命中!奇妙な雄叫びをあげながら鉄蜘蛛はのけぞる!奴の身体は銃弾すら通さない正体不明の金属製だが、能面の奥、生物の部分は……まぎれもなく人間のはずだ!脳があって、血管や神経もある、人間だ。そこを狙う!俺は鉄蜘蛛に飛びかかる!ナイフを抜き、顔面に突き立てる!

「ギギッ、ギッ!」

悶えながらも、奴は文房具のコンパスの針のように鋭い脚を激しく振り回す!紙一重で躱そうとしたが、顔にかすり傷、脚にそこそこ深い傷を負ってしまった。まだ俺は死んでない!見える!自分でも驚くほどの反応速度と身体能力。だが、畜生。リロードしてる暇はない。ここで決める!俺はありったけの力を込め、奴の頭部を抱くようにして後頭部にナイフを突き立てた!力いっぱい握ったせいで掌を深く切ったが、かまうものか!そのままグリグリと押し込む!

「ハァアアアアーイヤイハァアアアアー!」

耳をつんざく絶叫!反射的に耳を押さえようとしてしまった。それがいけなかった。その隙に、俺の腹部を鋭い脚が貫いた。異物感。腹に別のものが入ってきた。次に激痛。背中にまで貫通したことが自分でもわかる。そのまま蹴り飛ばされ、派手に壁に激突した。俺の背後には、ペンキでやったように現代アートよろしく赤黒い飛沫が花を咲かせているだろう。もっとも、この世界じゃ色は存在できないし、俺もその光景を自分で確認することができない。体が動かない。致命傷だ。これは死ぬやつだ。奴は、どうした。あいつは……

ガシャ ガシャ ガシャ

鉄蜘蛛は即死しなかったようだ。タフな奴だ。そうだな。わかってる。そうだよな。もうわかってるんだ。
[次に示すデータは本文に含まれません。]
(* ===== verification/SystemPrompt.v ===== *)
(** * The system prompt ([src/prompts/system_prompt.py])

    [build_system_prompt] collects the prompt's parts in a list and joins
    them with newlines: the persona, the workflow's guidance when the mode
    is one of the four known ones, the linked application, the user's
    memories (at most five), the tools, the user's preferences, the
    current time and the closing instructions.  The dictionaries it reads
    are JSON values: [.get] on anything but a dict is an
    [AttributeError], [for] over a value that is not iterable a
    [TypeError] ([Client.get_out], [Json.py_iter]).  The clock reading
    [datetime.utcnow()] formatted by [strftime] is the argument [now].
    Python's [\n] is [NL]; the triple-quoted constants are written with
    their line breaks. *)

From S2P Require Import Prelude Json Client.
From S2P Require Import Registry Tools.

Open Scope string_scope.

Module SystemPrompt.

Import Client Registry Tools.

Definition NL : string := String (Ascii.ascii_of_nat 10) EmptyString.

(** [BASE_PERSONA] (lines 17-42) *)
Definition BASE_PERSONA : string :=
"You are AgFin AI, an expert assistant for agricultural finance certification.

Your role is to help users navigate the complex world of agricultural finance compliance and certification, including:
- SOC 1/2/3 certifications (Service Organization Control)
- DFARS compliance (Defense Federal Acquisition Regulation Supplement)
- OSCERC standards (Open Source Cybersecurity Evaluation and Risk Control)

You provide intelligent assistance with:
- Understanding certification requirements and processes
- Completing application forms with accuracy and compliance
- Reviewing and organizing compliance documents
- Preparing for audits and assessments
- Answering questions about agricultural finance regulations

Your capabilities:
- Access to the user's certification application data
- Document search and analysis (OCR-extracted content)
- Long-term memory of user preferences and context
- Tool execution for data retrieval and analysis

Guidelines for interaction:
- Be professional, accurate, and helpful
- When uncertain, ask clarifying questions rather than guessing
- Cite specific regulations or requirements when possible
- Break down complex processes into manageable steps
- Maintain confidentiality and data security awareness".

(** [WORKFLOW_GUIDANCE] (lines 46-74), in its key order. *)
Definition WORKFLOW_GUIDANCE : list (string * string) := [
  ("general_help", "
Current mode: General Help
- Answer questions about the certification process
- Provide guidance on next steps
- Help navigate the application portal
");
  ("document_review", "
Current mode: Document Review
- Focus on analyzing uploaded compliance documents
- Identify missing or incomplete documentation
- Suggest document organization strategies
- Flag potential compliance issues
");
  ("field_completion", "
Current mode: Field Completion Assistant
- Help accurately complete application form fields
- Provide examples and guidance for complex fields
- Validate input against requirements
- Suggest corrections for common errors
");
  ("audit_preparation", "
Current mode: Audit Preparation
- Guide audit readiness activities
- Review documentation completeness
- Identify potential audit questions
- Suggest remediation for gaps
")].

Definition guidance (mode : string) : option string :=
  snd <$> List.find (fun kv => String.eqb kv.1 mode) WORKFLOW_GUIDANCE.

Definition INSTRUCTIONS : string := "
- Provide clear, actionable guidance
- Use tools when you need specific data
- Ask for clarification if the user's request is ambiguous
- Keep responses focused and relevant to agricultural finance certification
- Maintain a professional yet approachable tone
".

(** ** Python's [in] and [[]] on the preferences value *)

(** [if k in v: ... v[k]]: the value at [k] when [k in v] holds.  On a
    dict that is the binding; a list or string may contain [k], but then
    indexing it with a string is a [TypeError]; [in] on a number, a bool
    or [None] is a [TypeError]. *)
Definition pref_lookup (k : string) (v : json) : outcome (option json) :=
  match v with
  | JObj kvs => Ret (dict_get k kvs)
  | JArr l => if existsb (is_str k) l then Exc TypeError else Ret None
  | JStr s => match String.index 0 k s with Some _ => Exc TypeError | None => Ret None end
  | _ => Exc TypeError
  end.

(** ** The sections of the prompt *)

(** Lines 100-102 *)
Definition workflow_parts (workflow_mode : option string) : list string :=
  match workflow_mode with
  | Some m => if String.eqb m "" then [] else
                match guidance m with Some g => [NL +:+ "## Current Workflow"; g] | None => [] end
  | None => []
  end.

(** Lines 105-131 *)
Definition module_line (module : json) : outcome string :=
  module_name ← get_out module "name" (JStr "Unknown");
  module_status ← get_out module "status" (JStr "pending");
  Ret ("  - " +:+ py_str module_name +:+ ": " +:+ py_str module_status).

Definition application_parts (application_context : json) : outcome (list string) :=
  if negb (truthy application_context) then Ret [] else
  app_id ← get_out application_context "id" (JStr "unknown");
  app_status ← get_out application_context "status" (JStr "unknown");
  cert_type ← get_out application_context "certification_type" (JStr "unknown");
  let header := [NL +:+ "## Current Application Context";
                 "
The user is currently working on:
- Application ID: " +:+ py_str app_id +:+ "
- Certification Type: " +:+ py_str cert_type +:+ "
- Status: " +:+ py_str app_status +:+ NL] in
  let kvs := match application_context with JObj kvs => kvs | _ => [] end in
  let progress := match dict_get "completion_percentage" kvs with
                  | Some completion => ["- Progress: " +:+ py_str completion +:+ "% complete" +:+ NL]
                  | None => []
                  end in
  modules ← (match dict_get "modules" kvs with
             | Some modules =>
                 items ← (match py_iter modules with Some l => Ret l | None => Exc TypeError end);
                 lines ← mapM module_line items;
                 Ret ((NL +:+ "Module completion status:") :: lines)
             | None => Ret []
             end);
  Ret (header ++ progress ++ modules)%list.

(** Lines 134-139: [enumerate(user_memories[:5], 1)] *)
Definition memory_parts (user_memories : list json) : list string :=
  match user_memories with
  | [] => []
  | _ => [NL +:+ "## Relevant Context from Previous Conversations";
          NL +:+ "The following information from past interactions may be relevant:"] ++
         imap (fun i memory => pretty (Z.of_nat (S i)) +:+ ". " +:+ py_str memory) (take 5 user_memories) ++
         [NL +:+ "Use this context to provide more personalized assistance."]
  end%list.

(** Lines 142-150 *)
Definition tool_line (tool : json) : outcome string :=
  tool_name ← get_out tool "name" (JStr "unknown");
  tool_desc ← get_out tool "description" (JStr "No description");
  Ret (NL +:+ "- **" +:+ py_str tool_name +:+ "**: " +:+ py_str tool_desc).

Definition tool_parts (available_tools : list json) : outcome (list string) :=
  match available_tools with
  | [] => Ret []
  | _ =>
      lines ← mapM tool_line available_tools;
      Ret ([NL +:+ "## Available Tools"; NL +:+ "You have access to the following tools:"] ++ lines ++
           [NL +:+ "Use these tools when needed to provide accurate, data-driven assistance."])%list
  end.

(** Lines 153-165 *)
Definition preference_parts (user_info : json) : outcome (list string) :=
  if negb (truthy user_info) then Ret [] else
  preferences ← get_out user_info "preferences" (JObj []);
  if negb (truthy preferences) then Ret [] else
  style ← pref_lookup "communication_style" preferences;
  level ← pref_lookup "expertise_level" preferences;
  Ret ([NL +:+ "## User Preferences"] ++
       match style with Some s => ["- Preferred communication style: " +:+ py_str s] | None => [] end ++
       match level with Some l => ["- User expertise level: " +:+ py_str l] | None => [] end)%list.

(** [build_system_prompt] (lines 77-181).  A [None] list and an empty
    one are alike ([if xs and len(xs) > 0]). *)
Definition prompt_parts (workflow_mode : option string) (application_context : json)
    (user_memories available_tools : list json) (user_info : json) (now : string)
    : outcome (list string) :=
  app ← application_parts application_context;
  tools ← tool_parts available_tools;
  prefs ← preference_parts user_info;
  Ret ([BASE_PERSONA] ++ workflow_parts workflow_mode ++ app ++ memory_parts user_memories ++ tools ++
       prefs ++ [NL +:+ "## Session Context"; "Current date/time: " +:+ now;
                 NL +:+ "## Instructions"; INSTRUCTIONS])%list.

Definition build_system_prompt (workflow_mode : option string) (application_context : json)
    (user_memories available_tools : list json) (user_info : json) (now : string) : outcome string :=
  parts ← prompt_parts workflow_mode application_context user_memories available_tools user_info now;
  Ret (String.concat NL parts).

(** ** [build_tool_description] (lines 184-211) *)

(** [k in v]: a dict's keys, a list's elements, a string's substrings;
    anything else is a [TypeError]. *)
Definition py_contains (k : string) (v : json) : outcome bool :=
  match v with
  | JObj kvs => Ret (has_key k kvs)
  | JArr l => Ret (existsb (is_str k) l)
  | JStr s => Ret (match String.index 0 k s with Some _ => true | None => false end)
  | _ => Exc TypeError
  end.

(** One parameter line (lines 205-209). *)
Definition param_line (tool_definition : json) (param : string * json) : outcome string :=
  param_type ← get_out param.2 "type" (JStr "any");
  param_desc ← get_out param.2 "description" (JStr "");
  schema ← get_out tool_definition "input_schema" (JObj []);
  req ← get_out schema "required" (JArr []);
  is_required ← py_contains param.1 req;
  let req_marker := if (is_required : bool) then " (required)" else " (optional)" in
  Ret (NL +:+ "    - " +:+ param.1 +:+ " (" +:+ py_str param_type +:+ ")" +:+ req_marker +:+ ": " +:+
       py_str param_desc).

Definition build_tool_description (tool_definition : json) : outcome string :=
  name ← get_out tool_definition "name" (JStr "unknown");
  description ← get_out tool_definition "description" (JStr "No description");
  schema ← get_out tool_definition "input_schema" (JObj []);
  params ← get_out schema "properties" (JObj []);
  let tool_desc := "**" +:+ py_str name +:+ "**" +:+ NL +:+ py_str description in
  if negb (truthy params) then Ret tool_desc else
  items ← (match params with JObj kvs => Ret kvs | _ => Exc AttributeError end);
  lines ← mapM (param_line tool_definition) items;
  Ret (tool_desc +:+ NL +:+ "  Parameters:" +:+ String.concat "" lines).

(** [get_workflow_modes] (lines 214-221) *)
Definition get_workflow_modes : list string := map fst WORKFLOW_GUIDANCE.

(** [validate_workflow_mode] (lines 224-234) *)
Definition validate_workflow_mode (mode : string) : bool :=
  existsb (fun kv => String.eqb kv.1 mode) WORKFLOW_GUIDANCE.

(** ** Lemmas *)

Lemma prefix_append s t : String.prefix s (s +:+ t) = true.
Proof.
  induction s as [|a s IH]; simpl; [by destruct t|]. by destruct (Ascii.ascii_dec a a).
Qed.

Lemma concat_cons_prefix sep x l : String.prefix x (String.concat sep (x :: l)) = true.
Proof.
  destruct l as [|y l]; simpl.
  - induction x as [|a x IH]; simpl; [done|]. by destruct (Ascii.ascii_dec a a).
  - apply prefix_append.
Qed.

Lemma mapM_outcome_total {A B} (f : A -> outcome B) (l : list A) :
  Forall (fun x => exists y, f x = Ret y) l -> exists ys, mapM f l = Ret ys.
Proof.
  induction 1 as [|x l [y Hy] _ [ys Hys]]; [by exists []|].
  exists (y :: ys). change (mapM f (x :: l)) with (y' ← f x; k ← mapM f l; mret (y' :: k)).
  rewrite Hy, Hys. reflexivity.
Qed.

Lemma tool_line_obj kvs : exists y, tool_line (JObj kvs) = Ret y.
Proof. by eexists. Qed.

(** ** Theorems *)

(** whenever the prompt is built, it begins with the base
    persona. *)
Theorem system_prompt_persona_first wm ctx mems tools info now p :
  build_system_prompt wm ctx mems tools info now = Ret p -> String.prefix BASE_PERSONA p = true.
Proof.
  unfold build_system_prompt, prompt_parts, mbind, outcome_bind.
  destruct (application_parts ctx), (tool_parts tools), (preference_parts info); try discriminate.
  intros [= <-]. apply concat_cons_prefix.
Qed.

(** for the arguments the chat endpoint passes (no linked
    application or one given by its id, no memories, no user information,
    and tool definitions that are dicts) building the prompt never
    raises. *)
Theorem system_prompt_total_for_chat wm (app : option string) tools now :
  Forall (fun t => exists kvs, t = JObj kvs) tools ->
  exists p, build_system_prompt wm (match app with Some a => JObj [("id", JStr a)] | None => JNull end)
                                [] tools JNull now = Ret p.
Proof.
  intros Ht. destruct (mapM_outcome_total tool_line tools) as [ys Hys].
  { eapply Forall_impl; [exact Ht|]. intros t [kvs ->]. apply tool_line_obj. }
  unfold build_system_prompt, prompt_parts, tool_parts.
  destruct tools as [|t ts]; [|rewrite Hys]; destruct app; simpl; by eexists.
Qed.

(** An unknown workflow mode adds nothing to the prompt; the known ones
    are exactly the keys of [WORKFLOW_GUIDANCE]. *)
Example workflow_modes :
  workflow_parts (Some "loan_review") = [] /\ validate_workflow_mode "loan_review" = false /\
  validate_workflow_mode "audit_preparation" = true /\ length (workflow_parts (Some "general_help")) = 2.
Proof. vm_compute. auto. Qed.

(** ** Witnesses *)

Lemma system_prompt_persona_first_witness :
  String.prefix BASE_PERSONA
    (String.concat NL (BASE_PERSONA :: workflow_parts (Some "general_help") ++
       [NL +:+ "## Session Context"; "Current date/time: 2026-11-09 08:00 UTC";
        NL +:+ "## Instructions"; INSTRUCTIONS])) = true.
Proof. apply (system_prompt_persona_first (Some "general_help") JNull [] [] JNull "2026-11-09 08:00 UTC"). reflexivity. Defined.

Lemma system_prompt_total_for_chat_witness :
  exists p, build_system_prompt (Some "document_review") (JObj [("id", JStr "app-7")]) []
              [JObj [("name", JStr "certify_application")]] JNull "2026-11-09 08:00 UTC" = Ret p.
Proof.
  apply (system_prompt_total_for_chat (Some "document_review") (Some "app-7")). repeat constructor; by eexists.
Defined.

(** Every tool the service registers has a description the builder can
    render; [certify_application]'s lists its one parameter as required. *)
Example registered_tool_descriptions :
  forallb (fun d => if build_tool_description (JObj d) is Ret _ then true else false)
          (get_tool_definitions the_registry) = true /\
  length (get_tool_definitions the_registry) = 8.
Proof. split; vm_compute; reflexivity. Qed.

End SystemPrompt.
鉄蜘蛛は俺に顔をくっつけそうなぐらい接近してきた。何も喋らない。襲ってくる気配もない。俺はもう立つどころか、下半身に力が入らない。寒くなってきた。目もかすむ。壁に背を預けたまま手を伸ばし、鉄蜘蛛のヒビが入った能面をゆっくりと外す。その顔は……

「……やっと会えたな、理央」

よく知っている顔だ。幼なじみ。理央だ。

「……」

何も答えない。最後の力を振り絞って言葉を放つ。

「続きをしよう。それと、俺に言いたかったことって、なんだ?」

皮膚がボロボロになった血塗れの理央の顔。体は歪な鉄の塊。

「……………………お、」

半分なくなった唇がわずかに動いた。

「おたんじょうび、おめでとう」

理央の残った片目から涙がこぼれ落ちた。俺は少し笑った。

「ああ、ありがとう」

自分のこめかみにリボルバーを押し当てる。一発だけ残してあるんだ。最初からわかっていたから。俺は引き金を引いた。灰色の世界が真っ黒に変わる瞬間、理央だったものが俺の体を引き寄せ、かき抱いた。すべてが終わった。